ABSTRACT

High-resolution nuclear magnetic resonance (NMR) techniques are powerful tools to study biosystems both in vivo and ex vivo using static samples or rotated ones at appropriate speed of magic angle spinning (Schick 1996, García-Martín et al. 2001, Lindon et al. 2001, 2009, Gun’ko et al. 2005d, 2009d, Barker and Lin 2006, Wind and Hu 2006, Grivet and Delort 2009, Gröger et al. 2009, Michaelis et al. 2009, Muja and Bulte 2009, Courtier-Murias et al. 2012, Duarte and Gil 2012). Water as an essential component of bio-objects plays a very important role in intracellular (Figure 7.1) and extracellular processes which can be studied using the NMR techniques (Finch and Schneider 1975, García-Martín et al. 2001, Turov and Gorbyk 2003, Gun’ko et al. 2005d, 2009d, Tompa et al. 2009, 2010).
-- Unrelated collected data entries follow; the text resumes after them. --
Lemma sqlite_chat_input_keeps (gw : Sqlite.gateway) (prompt : string)
      (t_user t_reply : Z) (w : Sqlite.W) :
  P (disk w) -> P (disk (snd (Sqlite.chat_input gw prompt t_user t_reply w))).
Proof.
  intros Hw. unfold Sqlite.chat_input.
  destruct (String.eqb prompt ""); [exact Hw|].
  apply (bind_keeps (fun w0 => P (disk w0))); [intros w0 H0; exact H0 | | exact Hw].
  intros _ w0 H0.
  apply (bind_keeps (fun w1 => P (disk w1))); [intros w1 H1; exact H1 | | exact H0].
  intros st w1 H1.
  apply (bind_keeps (fun w2 => P (disk w2)));
    [intros w2 H2; apply save_keeps; exact H2 | | exact H1].
  intros _ w2 H2.
  apply (bind_keeps (fun w3 => P (disk w3)));
    [intros w3 H3; rewrite sqlite_send_message_world; exact H3 | | exact H2].
  intros [reply|] w3 H3; [|exact H3].
  destruct (String.eqb reply ""); [exact H3|].
  apply (bind_keeps (fun w4 => P (disk w4))); [intros w4 H4; exact H4 | | exact H3].
  intros _ w4 H4.
  apply (bind_keeps (fun w5 => P (disk w5))); [intros w5 H5; exact H5 | | exact H4].
  intros st' w5 H5. apply save_keeps. exact H5.
Qed.

Lemma sqlite_act_keeps (a : Sqlite.action) (w : Sqlite.W) :
  P (disk w) -> P (disk (Sqlite.act a w)).
Proof.
  intros Hw. destruct a as [o|fresh now|sid]; simpl.
  - destruct o; simpl.
    + apply init_keeps, Hw.
    + apply save_keeps, Hw.
    + apply create_keeps, Hw.
    + rewrite sqlite_get_session_messages_world.
      destruct (fst (Sqlite.get_session_messages sid w)); exact Hw.
    + rewrite sqlite_get_first_user_message_world.
      destruct (fst (Sqlite.get_first_user_message sid w)); exact Hw.
    + rewrite sqlite_get_all_sessions_world.
      destruct (fst (Sqlite.get_all_sessions w)); exact Hw.
    + rewrite sqlite_sidebar_disk. exact Hw.
    + apply sqlite_chat_input_keeps, Hw.
  - unfold Sqlite.start_new_chat.
    apply (bind_keeps (fun w0 => P (disk w0)));
      [intros w0 H0; apply create_keeps; exact H0 | | exact Hw].
    intros s w0 H0. exact H0.
  - unfold Sqlite.select_session.
    apply (bind_keeps (fun w0 => P (disk w0))); [intros w0 H0; exact H0 | | exact Hw].
    intros _ w0 H0.
    apply (bind_keeps (fun w1 => P (disk w1))); [| intros s w1 H1; exact H1 | exact H0].
    intros w1 H1. rewrite sqlite_get_session_messages_world.
    destruct (fst (Sqlite.get_session_messages sid w1)); exact H1.
Qed.

End SqliteInvariant.

Lemma copilot_session_ids_kept_by_init (w : Copilot.W) :
  rows_of (sessions_table (disk (snd (Copilot.init_db w))))
  = rows_of (sessions_table (disk w)).
Proof.
  rewrite copilot_init_db_eval.
  destruct w as [[[ss|] [ms|] [|]] n st]; reflexivity.
Qed.

Lemma copilot_sessions_kept_by_save sid u r now (w : Copilot.W) :
  sessions_table (disk (snd (Copilot.save_message sid u r now w)))
  = sessions_table (disk w).
Proof.
  rewrite copilot_save_message_eval.
  destruct (messages_table (disk w)); [destruct (readonly (disk w))|]; reflexivity.
Qed.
In bio-objects, many metabolic compounds are mobile enough to be observed with standard high-resolution NMR, and although the metabolite concentrations are low (typically in the micromolar range) many metabolites can be detected by the NMR methods. Therefore in addition to MRI, non-or minimally invasive magnetic resonance spectroscopy (MRS) and spectroscopic or chemical shift imaging (CSI) are increasingly used for biochemical and biomedical research. With MRS that has been employed both in vivo, ex vivo (i.e., using intact excised lesions and tissues), and in vitro (using, e.g., urine, plasma, and tissue and cell extracts), the resonance lines of several key metabolites are measured, and several metabolites have been used as biomarkers as their presence and concentrations could be linked to, e.g., drug response, toxic effects, specic metabolic pathways, tumor phenotype, tumorigenesis, tumor size, tumor diagnosis, increased cell proliferation, cell apoptosis and necrosis, and brain disorders. Hence, MRS provides important complementary information to MRI, and it has been shown that in several cases the combination of MRI and MRS improves the diagnosis of diseases and lesions such as brain, breast, and prostate lesions, sometimes even to the extent that biopsies may no longer be necessary (Wind and Hu 2006).